If you’re one of the many Americans planning to buy a home in the coming year, you may be wondering where you should keep your down payment.
To be on the safe side, you should put this money in “cash equivalents” that are protected by the Federal Deposit Insurance Corporation (FDIC) or the U.S. government. You might sacrifice return, but you’ll have peace of mind that the money will be available when you need it.
Here are some risk-free savings options.
For industry-leading interest rates, consider parking your cash at an online bank. You can compare rates online to review your options.
Banking online means you don’t have to plan your day around the bank’s hours or worry about long lines. It’s a cinch to set up automatic transfers and direct deposits, and you can easily track your money because your account information is available anytime online or via mobile phone.

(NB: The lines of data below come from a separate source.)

(** The value of a decimal numeral read from the left, starting from [acc]. *)
Fixpoint uint_value (acc : Z) (d : uint) : Z :=
  match d with
  | Nil => acc
  | D0 d => uint_value (10 * acc + 0) d
  | D1 d => uint_value (10 * acc + 1) d
  | D2 d => uint_value (10 * acc + 2) d
  | D3 d => uint_value (10 * acc + 3) d
  | D4 d => uint_value (10 * acc + 4) d
  | D5 d => uint_value (10 * acc + 5) d
  | D6 d => uint_value (10 * acc + 6) d
  | D7 d => uint_value (10 * acc + 7) d
  | D8 d => uint_value (10 * acc + 8) d
  | D9 d => uint_value (10 * acc + 9) d
  end.

Definition uint_chars (d : uint) : list ascii :=
  list_ascii_of_string (NilEmpty.string_of_uint d).

(** ** Chunks, for the statements about batches

    [chunked n cs]: no chunk of [cs] is longer than [n], and every chunk but
    the last has exactly [n] elements. *)
Definition chunked {A} (n : Z) (cs : list (list A)) : Prop :=
  ∀ (j : nat) (c : list A), cs !! j = Some c →
    (Z.of_nat (length c) ≤ n)%Z ∧
    (S j < length cs → Z.of_nat (length c) = n).

(** ** Reconciliation, for the statements about payloads

    The code of a feed record, and the two loops of [create_stocks] seen from
    outside: the records that find their code in the list of offer ids (each
    takes one occurrence of its code out of the list), and what is left of
    the list. *)

Definition code (w : watch) : string := py_str (Kod w).

Fixpoint matched (R : list watch) (ids : list string) : list watch :=
  match R with
  | [] => []
  | w :: R' =>
      match remove_first (code w) ids with
      | Some ids' => w :: matched R' ids'
      | None => matched R' ids
      end
  end.

Fixpoint leftover (R : list watch) (ids : list string) : list string :=
  match R with
  | [] => ids
  | w :: R' =>
      match remove_first (code w) ids with
      | Some ids' => leftover R' ids'
      | None => leftover R' ids
      end
  end.

(** The payload items of a list of records, up to the first one that raises. *)
Fixpoint collect {E} (item : watch -> result E) (ws : list watch) : result (list E) :=
  match ws with
  | [] => Ok []
  | w :: ws' =>
      match item w with
      | Ok e =>
          match collect item ws' with
          | Ok es => Ok (e :: es)
          | Raise x => Raise x
          end
      | Raise x => Raise x
      end
  end.

Definition result_map {A B} (f : A -> B) (r : result A) : result B :=
  match r with
  | Ok a => Ok (f a)
  | Raise e => Raise e
  end.

Definition ozon_stock_item (w : watch) : result ozon_stock :=
  result_map (OzonStock (code w)) (stock_of_count (Kolichestvo w)).

Definition market_stock_entry (warehouse_id date offer_id : string) (q : Z)
  : market_stock :=
  MarketStock offer_id warehouse_id [MarketItem q "FIT" date].

Definition market_stock_item (warehouse_id date : string) (w : watch)
  : result market_stock :=
  result_map (market_stock_entry warehouse_id date (code w))
             (stock_of_count (Kolichestvo w)).

Definition ozon_price_item (w : watch) : result ozon_price :=
  result_map (OzonPrice "UNKNOWN" "RUB" (code w) "0") (price_conversion (Tsena w)).

Definition market_price_item (w : watch) : result market_price :=
  match price_conversion (Tsena w) with
  | Ok converted =>
      result_map (fun v => MarketPrice (code w) (MarketPriceValue v "RUR"))
                 (py_int (PyStr converted))
  | Raise e => Raise e
  end.

(** The state with the list at [r] replaced. *)
Definition set_store {W} (r : ref) (ids : list string) (s : state W) : state W :=
  State (<[r := ids]> (store s)) (world s) (log s).
Definition missing : exn + process :=
  inl (Exn FileNotFoundError "No such file or directory").

(** An environment whose image conversion and file system work. *)
Definition env (engine : exn + process) (uuid : string) : Env :=
  {| uuid4_context := uuid;
     uuid4_task := "task-" +:+ uuid;
     create_subprocess_exec := fun _ => engine;
     svg2png := fun svg => inr ("PNG " +:+ svg);
     gettempdir := inr "/tmp";
     file_open := fun _ => None;
     file_write := fun _ _ => inr tt |}.

(** The same, with an image conversion that raises. *)
Definition env_no_image (engine : exn + process) (uuid : string) : Env :=
  {| uuid4_context := uuid;
     uuid4_task := "task-" +:+ uuid;
     create_subprocess_exec := fun _ => engine;
     svg2png := fun _ => inl (Exn OSError "no library called cairo was found");
     gettempdir := inr "/tmp";
     file_open := fun _ => None;
     file_write := fun _ _ => inr tt |}.

Definition human (text : string) : A2AMessage :=
  {| msg_role := "user"; msg_parts := [text_part text]; msg_taskId := None |}.

(** A message with an attachment and no text. *)
Definition attachment : A2AMessage :=
  {| msg_role := "user";
     msg_parts := [file_part "file:///tmp/photo.png"];
     msg_taskId := None |}.

Definition bestmove (uci : string) : string :=
  "uciok" +:+ nl +:+ "readyok" +:+ nl +:+ "bestmove " +:+ uci +:+ nl.

Definition new_agent : @agent Mini.rules := @init Mini.rules "/usr/games/stockfish".

Definition run (fuel : nat) (e : Env) (text : string) (context_id : option string)
    (s : @agent Mini.rules) : outcome TaskResult * @agent Mini.rules :=
  @process_messages Mini.rules fuel e [human text] context_id None s.
(** * Nutmeg: the model shared by the MIP and the CP engine

    A shallow embedding of [src/Nutmeg/Model.cpp]: the construction and
    destruction of [Model], the two callbacks that duplicate and release
    [ProblemData] when SCIP creates and discards its transformed problem,
    the dispatch of [minimize] and the CPU timer.

    SCIP, Geas and the C library are external.  Every call the code makes
    to SCIP (and to [clock]) is recorded, with the reply it got, in a
    history; the engine is a function from the history so far and the
    call to a reply, so the theorems hold for every deterministic engine.
    The macros [scip_assert], [release_assert], [debug_assert] and [err]
    abort the process; an aborted run is the outcome [Fatal]. *)

From Stdlib Require Import ZArith String Floats Lia.
From stdpp Require Import base list.

Local Open Scope Z_scope.

(** ** Data *)

(** [Int] is the signed integer of the code, [Float] its [double];
    a pointer is its address and [nullptr] is address 0. *)
Definition Int := Z.
Definition Float := float.
Definition ptr := Z.
Definition nullptr : ptr := 0.
Definition IntVar := Int.

Definition is_null (p : ptr) : bool := p =? nullptr.

(** [static_cast<Float>(z)] of an integer: the nearest [double], ties to
    even. *)
Definition Float_of_Z (z : Z) : Float :=
  SF2Prim (binary_normalize prec emax z 0 false).

Inductive SCIP_RETCODE := SCIP_OKAY | SCIP_FAILED (code : Z).

Inductive SCIP_VARTYPE := SCIP_VARTYPE_BINARY | SCIP_VARTYPE_INTEGER.

Inductive SCIP_OBJSENSE := SCIP_OBJSENSE_MINIMIZE | SCIP_OBJSENSE_MAXIMIZE.
(** * ODD data processing: the notebook's pipeline, embedded and verified

    Source: notebooks/ODD/data_processing_notebook_ODD.ipynb
    ([load_odd_data], [clean_party_name], [get_zone], [process_odd_data]).

    The first part models the Python string methods the notebook calls
    ([str.split], [str.replace], [str.join], [str.endswith]); the second
    the pandas frame operations; the third the four notebook functions,
    as state-passing code over an explicit file system and console. *)

From stdpp Require Import gmap strings list fin_maps pretty.

Open Scope nat_scope.

(* ===================================================================== *)
(** ** Python strings *)
(* ===================================================================== *)

(** A Python [str] is a sequence of Unicode code points. *)
Abbreviation pystr := (list N).

(** A literal of the notebook (all of them ASCII), as a sequence of code
    points. *)
Definition py (s : string) : pystr :=
  Ascii.N_of_ascii <$> String.list_ascii_of_string s.

(** [s.startswith(p)]; also the test "[p] occurs in [s] at offset 0". *)
Fixpoint starts_with (p s : pystr) : bool :=
  match p, s with
  | [], _ => true
  | _ :: _, [] => false
  | a :: p', b :: s' => bool_decide (a = b) && starts_with p' s'
  end.

(** [s.endswith(p)]. *)
Definition str_endswith (s p : pystr) : bool :=
  starts_with (reverse p) (reverse s).

(** [sub in s]. *)
Fixpoint contains (sub s : pystr) : bool :=
  starts_with sub s ||
  match s with
  | [] => false
  | _ :: s' => contains sub s'
  end.

(** [s.split(sep)] for a non-empty separator: one left-to-right scan.
    [cur] holds the piece being read, newest character first; [skip]
    counts the characters of a separator match still to be passed over. *)
Fixpoint split_go (sep : pystr) (skip : nat) (cur s : pystr) : list pystr :=
  match s with
  | [] => [reverse cur]
  | c :: s' =>
      match skip with
      | S k => split_go sep k cur s'
      | O =>
          if starts_with sep s
          then reverse cur :: split_go sep (length sep - 1) [] s'
          else split_go sep 0 (c :: cur) s'
      end
  end.

Definition str_split (sep s : pystr) : list pystr := split_go sep 0 [] s.

(** [s.replace(old, new)] for a non-empty [old]: the occurrences are
    taken leftmost first and do not overlap; the result is not rescanned. *)
Fixpoint replace_go (old new : pystr) (skip : nat) (s : pystr) : pystr :=
  match s with
  | [] => []
  | c :: s' =>
      match skip with
      | S k => replace_go old new k s'
      | O =>
          if starts_with old s
          then new ++ replace_go old new (length old - 1) s'
          else c :: replace_go old new 0 s'
      end
  end.

Definition str_replace (old new s : pystr) : pystr := replace_go old new 0 s.

(** [sep.join(l)]. *)
Fixpoint str_join (sep : pystr) (l : list pystr) : pystr :=
  match l with
  | [] => []
  | [x] => x
  | x :: l' => x ++ sep ++ str_join sep l'
  end.

(** Python's [str.isspace] on one code point (the Unicode white-space
    characters: the ASCII ones, the separators FS GS RS US, NEL, NBSP and
    the space separators of the other planes). *)
Definition is_space (c : N) : bool :=
  ((9 <=? c) && (c <=? 13) || (28 <=? c) && (c <=? 32)
   || (c =? 133) || (c =? 160) || (c =? 5760)
   || (8192 <=? c) && (c <=? 8202)
   || (c =? 8232) || (c =? 8233) || (c =? 8239) || (c =? 8287)
   || (c =? 12288))%N.

(** [s.split()] without argument: the maximal runs of non-space
    characters, in order; empty pieces are not produced. *)
Fixpoint split_ws_go (cur s : pystr) : list pystr :=
  match s with
  | [] => match cur with [] => [] | _ => [reverse cur] end
  | c :: s' =>
      if is_space c
      then match cur with
           | [] => split_ws_go [] s'
           | _ => reverse cur :: split_ws_go [] s'
           end
      else split_ws_go (c :: cur) s'
  end.

Definition str_split_ws (s : pystr) : list pystr := split_ws_go [] s.

(* ===================================================================== *)
(** ** Python values and exceptions *)
(* ===================================================================== *)

(** A cell of a frame read from a spreadsheet. Scalars that are neither
    text, an integer nor the missing-value marker (floats, booleans) are
    kept as [VOther], identified by their [str()] rendering: the notebook
    observes them through [str()] only. *)
Inductive value :=
  | VStr (s : pystr)
  | VInt (n : Z)
  | VNaN
  | VOther (rendering : pystr).

Global Instance value_eq_dec : EqDecision value.
Proof. solve_decision. Defined.

(** The exceptions the notebook can meet. The last four come from the
    file system: a missing folder or file, a file that may not be read or
    written, a mapping file that is not JSON, a directory that does not
    exist or a disk that takes no more data. *)
Inductive exn :=
  | KeyError (k : pystr)
  | IndexError
  | AttributeError
  | FileNotFoundError
  | PermissionError
  | JSONDecodeError
  | OSError.

Inductive result (A : Type) :=
  | Ok (a : A)
  | Raise (e : exn).
Arguments Ok {A} a.
Arguments Raise {A} e.

Global Instance result_ret : MRet result := λ A a, Ok a.
Global Instance result_bind : MBind result := λ A B f m,
  match m with
  | Ok a => f a
  | Raise e => Raise e
  end.

(** [l[i]]. *)
Definition list_index {A} (l : list A) (i : nat) : result A :=
  match l !! i with
  | Some x => Ok x
  | None => Raise IndexError
  end.

(** [str(v)]. *)
Definition py_str (v : value) : pystr :=
  match v with
  | VStr s => s
  | VInt n => py (pretty n)
  | VNaN => py "nan"
  | VOther r => r
  end.

(* ===================================================================== *)
(** ** [clean_party_name] and [get_zone] *)
(* ===================================================================== *)

(** <<
    def clean_party_name(value):
        party = value.split('_-_')[0]
        party = party.replace('_', ' ')
        return party.replace(' O.D.D.', '')
    >>
    Only [str] has a [split] method among the cell values. *)
Definition clean_party_name (v : value) : result value :=
  match v with
  | VStr s =>
      party ← list_index (str_split (py "_-_") s) 0;
      let party := str_replace (py "_") (py " ") party in
      Ok (VStr (str_replace (py " O.D.D.") (py "") party))
  | _ => Raise AttributeError
  end.

(** *** Normalization as the specification words it

    The definitions named [spec_...] follow the specification's sentence,
    not the code: the portion before the first occurrence of the
    delimiter, then every underscore (code point 95) turned into a space
    (code point 32), then every occurrence of the suffix token taken
    out. They are stated by positions, where the code scans. *)

(** [sub] occurs in [s] at offset [j]. *)
Definition occurs_at (sub s : pystr) (j : nat) : bool :=
  starts_with sub (drop j s).

(** The least offset at which [sub] occurs in [s], if any. *)
Definition first_occurrence (sub s : pystr) : option nat :=
  fst <$> list_find (λ j, occurs_at sub s j = true) (seq 0 (S (length s))).

Definition spec_before_delimiter (sep s : pystr) : pystr :=
  match first_occurrence sep s with
  | Some j => take j s
  | None => s
  end.

Definition spec_underscores_to_spaces (s : pystr) : pystr :=
  (λ c, if decide (c = 95%N) then 32%N else c) <$> s.

(** Offset [i] of [s] lies inside some occurrence of [tok]. *)
Definition covered (tok s : pystr) (i : nat) : bool :=
  existsb (λ j, (i <? j + length tok) && occurs_at tok s j) (seq 0 (S i)).

(** [s] without the characters that lie inside an occurrence of [tok]. *)
Definition spec_remove_occurrences (tok s : pystr) : pystr :=
  mjoin (imap (λ i c, if covered tok s i then [] else [c]) s).

Definition spec_normalize (s : pystr) : pystr :=
  spec_remove_occurrences (py " O.D.D.")
    (spec_underscores_to_spaces (spec_before_delimiter (py "_-_") s)).

(** <<
    def get_zone(serie, series_to_zona):
        series = str(serie).split()
        zones = [series_to_zona.get(s, 'Unknown') for s in series]
        return ' '.join(set(zones))
    >>
    The order in which a Python [set] hands out its members is not fixed
    by the language (for strings it changes with the hash seed of the
    process): [set_iter l] stands for the members of [set(l)] in the order
    the running interpreter iterates them. *)
Section GetZone.
Variable set_iter : list pystr → list pystr.

Definition get_zone (serie : value) (series_to_zona : gmap pystr pystr)
  : pystr :=
  let series := str_split_ws (py_str serie) in
  let zones :=
    (λ s, default (py "Unknown") (series_to_zona !! s)) <$> series in
  str_join (py " ") (set_iter zones).
End GetZone.

(** What any iteration order of a set satisfies: every member once. *)
Definition set_iteration (set_iter : list pystr → list pystr) : Prop :=
  ∀ l, NoDup (set_iter l) ∧ ∀ x, x ∈ set_iter l ↔ x ∈ l.

(** *** Zone resolution as the specification words it

    [ws_split s codes]: the codes are the pieces of [s] between white
    space, in order. Read from the left, [s] is a white-space character
    followed by the rest, or a code (non-empty, free of white space, and
    running up to the end of [s] or to a white-space character) followed
    by the rest. *)
Inductive ws_split : pystr → list pystr → Prop :=
  | ws_split_end : ws_split [] []
  | ws_split_gap c s codes :
      is_space c = true → ws_split s codes → ws_split (c :: s) codes
  | ws_split_code code rest codes :
      code ≠ [] → Forall (λ c, is_space c = false) code →
      (∀ c, head rest = Some c → is_space c = true) →
      ws_split rest codes → ws_split (code ++ rest) (code :: codes).

(** The names with one space (code point 32) before each but the first. *)
Definition spec_space_separated (zs : list pystr) : pystr :=
  match zs with
  | [] => []
  | z :: zs' => z ++ mjoin ((λ z', 32%N :: z') <$> zs')
  end.

(* ===================================================================== *)
(** ** Frames *)
(* ===================================================================== *)

(** A pandas [DataFrame] as the notebook uses it: the column labels in
    order, and the rows in order, each row holding one cell per label.
    The row index is not modelled (every write passes [index=False]). *)
Record DataFrame := mkDF {
  columns : list pystr;
  rows : list (list value)
}.

(** Position of the column labelled [c]. The labels of a frame that
    [load_odd_data] returns are pairwise distinct. *)
Definition column_index (c : pystr) (cols : list pystr) : option nat :=
  fst <$> list_find (λ x, x = c) cols.

(** The cell of row [r] under label [c]. *)
Definition cell (cols : list pystr) (r : list value) (c : pystr)
  : option value :=
  i ← column_index c cols; r !! i.

(** [df[c]]: the column as a sequence of cells. *)
Definition get_column (df : DataFrame) (c : pystr) : result (list value) :=
  match column_index c (columns df) with
  | Some i => Ok ((λ r, default VNaN (r !! i)) <$> rows df)
  | None => Raise (KeyError c)
  end.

Plus, because you won’t be driving by the bank when you’re out and about, chances are you’ll be less tempted to raid this account. The money will therefore be used as intended: for your home down payment.
The following were ranked among 2015’s “Best Savings Accounts,” according to GOBankingRates (based on criteria that impacts consumers the most, like minimum deposit to open, minimum deposit to avoid a fee, monthly service fees, and the all-important annual percentage yield): GE Capital Bank, MySavingsDirect, Barclays, iGoBanking.com, and Ally Bank.
As with savings accounts, most CDs are FDIC-insured. But, they’re less liquid. And, unlike savings accounts, there are generally penalties — of as much as 6 months’ worth of interest — if you withdraw the money before the term is up.
Sure, you could invest in a short-term CD (say, a three-month term) if you’re concerned you may pull the money out prematurely, but the longer the term, the better the interest rates. For example, a one-month CD currently averages just .38 percent, while a 5-year CD is 1.23 percent, according to DepositAccounts.com, a go-to site for researching rates.
Don’t want to lock your balance in for such a long period of time given this low-rate environment? Consider “laddering,” where you’re dividing up your savings into CDs of varying lengths from three months to a year or more.
A money market account — which you can establish at your local bank — is another way to go, but some of the highest-yielding options base their yields on a starter rate that drops over time.
Also, many consumers confuse these accounts, which are often FDIC-insured, with money market funds, which are similar to mutual funds, and are not FDIC insured.
This type of FDIC-insured account is offered by many financial institutions and can carry annual interest rates in excess of 2 percent, which sounds like a windfall in today’s low interest rate environment.
However, this high APR comes with stipulations. Account holders have to meet a number of conditions, such as making a minimum number of debit card transactions per month, enrolling in electronic statements, or signing up for direct deposit.
Also, high-yield checking accounts impose balance caps, so there are limits on the amount of money on which interest is paid. These limits range from $500 to $25,000. The average cap last year, according to Bankrate, was just over $17,000.
Note: The views and opinions expressed in this article are those of the author and do not necessarily reflect the opinion or position of Zillow.